Four finance centers blacklisted last Thursday in a renewed crackdown on tax fraud were taken off the list on Tuesday after committing to international standards on bank information disclosure.
The Organization for Economic Cooperation and Development said that it was moving Uruguay, Costa Rica, Malaysia and the Philippines to a grey list of offenders that say they will put things right, a long list that includes major finance centers such as Switzerland.
The OECD published three lists last Thursday in response to a request from world leaders looking for ways to tighten up on financial regulation at a G20 summit in London the same day.
It put just four on the blacklist, more than 30 on the grey list of repentants and about 40 countries on a white list of places where the authorities are considered fully committed to international standards of information exchange.
The OECD announced the changes in a statement and at a news conference on Tuesday where OECD chief Angel Gurria said:
This very important move by so many jurisdictions...is one of the first deliverables of the G20 meeting.
He fielded numerous questions from Swiss journalists asking whether China had been put on the all-clear white list from the outset for political reasons despite questions about the commitment of Macao and Hong Kong to OECD standards.
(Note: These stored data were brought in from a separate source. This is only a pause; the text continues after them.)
(** The Windows loop undoes the doubling of backslashes exactly; so on a
    Windows build, when the API sync directory is unusable and
    installation.yaml gives a [sync_dir] written with doubled backslashes,
    the resolution returns the directory with single backslashes. *)
Theorem yaml_escaped_sync_dir (h : host) (d : bytes) :
  (forall s, collapse_backslashes (escape_backslashes s) = s) /\
  (h_plat h = Windows ->
   h_stat h (h_api_sync_dir h) = StNotFound \/ h_stat h (h_api_sync_dir h) = StOther ->
   h_stat h (path_join Windows (h_user_data_dir h) (s2l "installation.yaml")) = StDir \/
   h_stat h (path_join Windows (h_user_data_dir h) (s2l "installation.yaml")) = StOther ->
   h_yaml_sync_dir h = Some (escape_backslashes d) ->
   h_stat h d = StDir ->
   get_sync_directory h = Ok d).
Proof.
  split; [exact collapse_escape|].
  intros Hp Ha Hi Hy Hd.
  unfold get_sync_directory. rewrite Hp, Hy, collapse_escape.
  set (inst := path_join Windows (h_user_data_dir h) (s2l "installation.yaml")) in *.
  unfold exists_dir, fs_exists, fs_is_directory.
  assert (h_stat h inst <> StNotFound /\ h_stat h inst <> StErr) as [Hi1 Hi2]
    by (destruct Hi as [Hi|Hi]; rewrite Hi; split; discriminate).
  destruct Ha as [Ha|Ha]; rewrite Ha; cbn [res_bind];
    (destruct (h_stat h inst); [contradiction| | |contradiction]; cbn [res_bind];
     rewrite Hd; reflexivity).
Qed.

Lemma yaml_escaped_sync_dir_witness :
  h_yaml_sync_dir escaped_host = Some (escape_backslashes (s2l "D:\Sync\Rime")) /\
  get_sync_directory escaped_host = Ok (s2l "D:\Sync\Rime").
Proof.
  assert (h_yaml_sync_dir escaped_host = Some (escape_backslashes (s2l "D:\Sync\Rime")))
    as Hy by (vm_compute; reflexivity).
  split; [exact Hy|].
  apply (proj2 (yaml_escaped_sync_dir escaped_host (s2l "D:\Sync\Rime"))).
  - reflexivity.
  - left. vm_compute. reflexivity.
  - right. vm_compute. reflexivity.
  - exact Hy.
  - vm_compute. reflexivity.
Defined.

(** ** Configuration *)

Definition scalar_items (items : list cfg_item) : list bytes :=
  flat_map (fun it => match it with CfgScalar s => [s] | CfgOther => [] end) items.

Lemma push_items_spec (items : list cfg_item) :
  forall l, push_items l items = l ++ scalar_items items.
Proof.
  unfold push_items, scalar_items.
  induction items as [|it items IH]; intros l; simpl; [rewrite app_nil_r; reflexivity|].
  rewrite IH. destruct it; simpl; [rewrite <- app_assoc; reflexivity | reflexivity].
Qed.

Lemma scalar_items_nil (items : list cfg_item) :
  scalar_items items = [] <-> forall it, In it items -> it = CfgOther.
Proof.
  unfold scalar_items. induction items as [|it items IH]; simpl.
  - split; [intros _ it []|reflexivity].
  - destruct it as [s|]; simpl.
    + split; [discriminate|]. intro H. specialize (H (CfgScalar s) (or_introl eq_refl)).
      discriminate H.
    + rewrite IH. split.
      * intros H it [<-|Hi]; [reflexivity | apply H; exact Hi].
      * intros H it Hi. apply H. right. exact Hi.
Qed.

Lemma scalar_items_in (items : list cfg_item) (db : bytes) :
  In db (scalar_items items) <-> In (CfgScalar db) items.
Proof.
  unfold scalar_items. rewrite in_flat_map. split.
  - intros [[s|] [Hi Hs]]; [|destruct Hs].
    destruct Hs as [<-|[]]. exact Hi.
  - intro H. exists (CfgScalar db). split; [exact H | left; reflexivity].
Qed.

(** The allow list read by the constructor: a db name is cleaned iff the
    list node is absent (or there is no configuration), or none of its
    items is a string, or one of its string items is exactly that name;
    items that are lists or maps are skipped, so a list holding no string
    cleans every userdb. *)
Theorem config_allow_list (cfg : option schema_config) (db : bytes) :
  should_clean_userdb db (cleanup_userdb_list_ (make_cleaner cfg)) = true <->
  match cfg with
  | None => True
  | Some k =>
      match cfg_get_list k key_cleanup_userdb_list with
      | None => True
      | Some items => (forall it, In it items -> it = CfgOther) \/ In (CfgScalar db) items
      end
  end.
Proof.
  rewrite should_clean_userdb_iff.
  destruct cfg as [k|]; simpl; [|split; auto].
  destruct (cfg_get_list k key_cleanup_userdb_list) as [items|]; simpl; [|split; auto].
  rewrite push_items_spec. simpl. rewrite scalar_items_nil, scalar_items_in. reflexivity.
Qed.

(** The trigger: with the key [trigger_input] absent, the trigger is
    "/del" and a key event on an empty input does nothing; configured as the
    empty string, it makes every key event arriving on an empty input clear
    it and start a cleanup when none runs (Windows builds). *)
Theorem empty_trigger_fires (k : schema_config) (g : SingleFlight.gstate) :
  (cfg_get_string k key_trigger_input = None ->
   trigger_input_ (make_cleaner (Some k)) = s2l "/del" /\
   cleaner_process_key_event Windows (make_cleaner (Some k)) [] g = (kNoop, [], g)) /\
  (cfg_get_string k key_trigger_input = Some [] -> SingleFlight.busy g = false ->
   cleaner_process_key_event Windows (make_cleaner (Some k)) [] g =
     (kAccepted, [],
      SingleFlight.mk_g true
        [(cleanup_userdb_list_ (make_cleaner (Some k)),
          full_information_display_ (make_cleaner (Some k)))] (SingleFlight.files g))).
Proof.
  unfold cleaner_process_key_event, make_cleaner, initialize_config. split.
  - intro H. rewrite H. split; reflexivity.
  - intros H Hb. rewrite H. unfold process_key_event, SingleFlight.try_start.
    simpl. rewrite Hb. reflexivity.
Qed.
Chinese President Hu Jintao was one of several leaders from the world's largest developing economies who met their counterparts from the leading industrial economies last Thursday at the summit on the global economic crisis.
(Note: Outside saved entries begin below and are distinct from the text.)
(** [a & b] and [a - b] on sets represented as lists. *)
Definition inter (a b : list string) : list string :=
  filter (fun x => mem x a) b.
Definition diff (a b : list string) : list string :=
  filter (fun x => negb (mem x b)) a.

(** Python's [len(a) / len(b)] on two ints: true division. *)
Definition div_len (a b : nat) : Q := inject_Z (Z.of_nat a) / inject_Z (Z.of_nat b).

(** [match_skills(resume_text, job_description_text)] *)
Definition match_skills (resume_text job_description_text : string)
  : list string * list string * Q :=
  let resume_skills := extract_skills resume_text in
  let jd_required_skills := extract_skills job_description_text in
  match jd_required_skills with
  | [] => ([], [], 1)
  | _ =>
      let matched_skills := inter resume_skills jd_required_skills in
      let missing_skills := diff jd_required_skills resume_skills in
      (sorted matched_skills, sorted missing_skills,
       div_len (List.length matched_skills) (List.length jd_required_skills))
  end.

End SkillExtractor.

(** ** [scorer.py] *)

Module Scorer.
Import PyStr Constants.

(** Value of a digit string. *)
Fixpoint digits_value (acc : Z) (s : string) : Z :=
  match s with
  | EmptyString => acc
  | String c s' => digits_value (acc * 10 + (Z.of_nat (nat_of_ascii c) - 48)) s'
  end.

(** [\d+] at the start of [s] (greedy): the digits taken and the rest. *)
Fixpoint span_digits (s : string) : string * string :=
  match s with
  | String c s' =>
      if is_digit c then let '(d, r) := span_digits s' in (String c d, r)
      else (EmptyString, s)
  | EmptyString => (EmptyString, EmptyString)
  end.

(** [\s*] at the start of [s] (greedy). *)
Fixpoint skip_spaces (s : string) : string :=
  match s with
  | String c s' => if is_space c then skip_spaces s' else s
  | EmptyString => EmptyString
  end.

Fixpoint strip_prefix (p s : string) : option string :=
  match p, s with
  | EmptyString, _ => Some s
  | String a p', String b s' => if Ascii.eqb a b then strip_prefix p' s' else None
  | String _ _, EmptyString => None
  end.

(** [float(m)] for a match of [\d+(?:\.\d+)?] with integer digits [d] and
    fraction digits [f]. *)
Definition decimal_value (d f : string) : Q :=
  inject_Z (digits_value 0 d)
  + inject_Z (digits_value 0 f) / inject_Z (10 ^ Z.of_nat (String.length f)).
Gurria brushed off the questions about China and made it clear that the OECD had to show that it was keen to apply the same standards to some of its own membership, such as Switzerland and Luxembourg.
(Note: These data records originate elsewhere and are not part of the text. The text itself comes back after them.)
(** * Conversation Prioritization and Routing Core

    A shallow embedding of the urgency scoring algorithm and the routing
    logic of the Omnichannel Customer Experience Platform design document,
    together with the priority queue, the agent matcher, the assignment
    coordinator and the escalation state machine of the routing core.

    Numbers of the design (TypeScript [number]) that carry integers (scores,
    workloads, timestamps, counters) are [Z]; the signals in [-1,1] and
    [0,1] (sentiment score, confidences, performance score) are rationals
    [Q], compared exactly against the thresholds of the design. *)

From Stdlib Require Import ZArith QArith Bool List Lia Lqa Permutation Sorted.
From Stdlib Require Import String OrderedTypeEx.
From stdpp Require Import gmap strings.

Local Open Scope Z_scope.

(** ** Signals consumed by the core *)

Inductive IntentCategory : Set :=
  | INQUIRY | COMPLAINT | REQUEST | FEEDBACK | ESCALATION.

Record Intent := {
  category : IntentCategory;
  intentConfidence : Q
}.

Record IntentResult := {
  primaryIntent : Intent;
  confidence : Q;
  requiresHumanReview : bool
}.

Inductive SentimentLabel : Set :=
  | VERY_NEGATIVE | NEGATIVE | NEUTRAL | POSITIVE | VERY_POSITIVE.

Module SentimentResult.
Record t := {
  score : Q; (* -1.0 to +1.0 *)
  label : SentimentLabel
}.
End SentimentResult.

Inductive CustomerValue : Set := low | medium | high | vip.

Record CustomerProfile := {
  customerId : string;
  customerValue : CustomerValue
}.

(** Result of the contact-history lookup: the repeat-issue window in which
    the previous contact about the same issue falls, if any. *)
Inductive RepeatWindow : Set := NoRepeat | Within7Days | Within30Days.

(** The bundle scored by the Urgency Predictor.  [urgencyKeywords] tells
    whether the latest message carries one of the keywords (urgent, asap,
    immediately), [afterHours] whether it arrived outside business hours. *)
Record UrgencyContext := {
  intent : IntentResult;
  sentiment : SentimentResult.t;
  customerProfile : CustomerProfile;
  repeatWindow : RepeatWindow;
  urgencyKeywords : bool;
  afterHours : bool
}.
We want to see them progress, he said.
Switzerland, Luxembourg and a string of other financial centres announced in the days preceding the G20 summit that they would move toward meeting OECD standards.
Gurria said what counted now was keeping up the pressure so that those which committed to meet standards follow through on the pledge. Sanctions would be a sign of failure, he said.
The renewed pressure is starting to bear some fruit.
Ireland recently collected $1 billion that would otherwise have escaped the taxman's net, according to OECD documents, and the Dutch government said recently as many as 20 people per day were owning up to having offshore accounts.
It is the tip of an iceberg, given that the OECD says some U.S. estimates suggest the annual tax loss tops $100 billion.
What matters now is perhaps how long the renewed political support for the clampdown will last.
The OECD started working on the issue more than a decade ago in the wake of the Asian financial crises but the campaign lost political support.
That, officials say, was partly because several OECD members such as Switzerland had problems with the campaign but were not blacklisted along with the many smaller, more exotic offshore centres that are not part of the OECD's membership -- covering 30 mostly wealthy countries.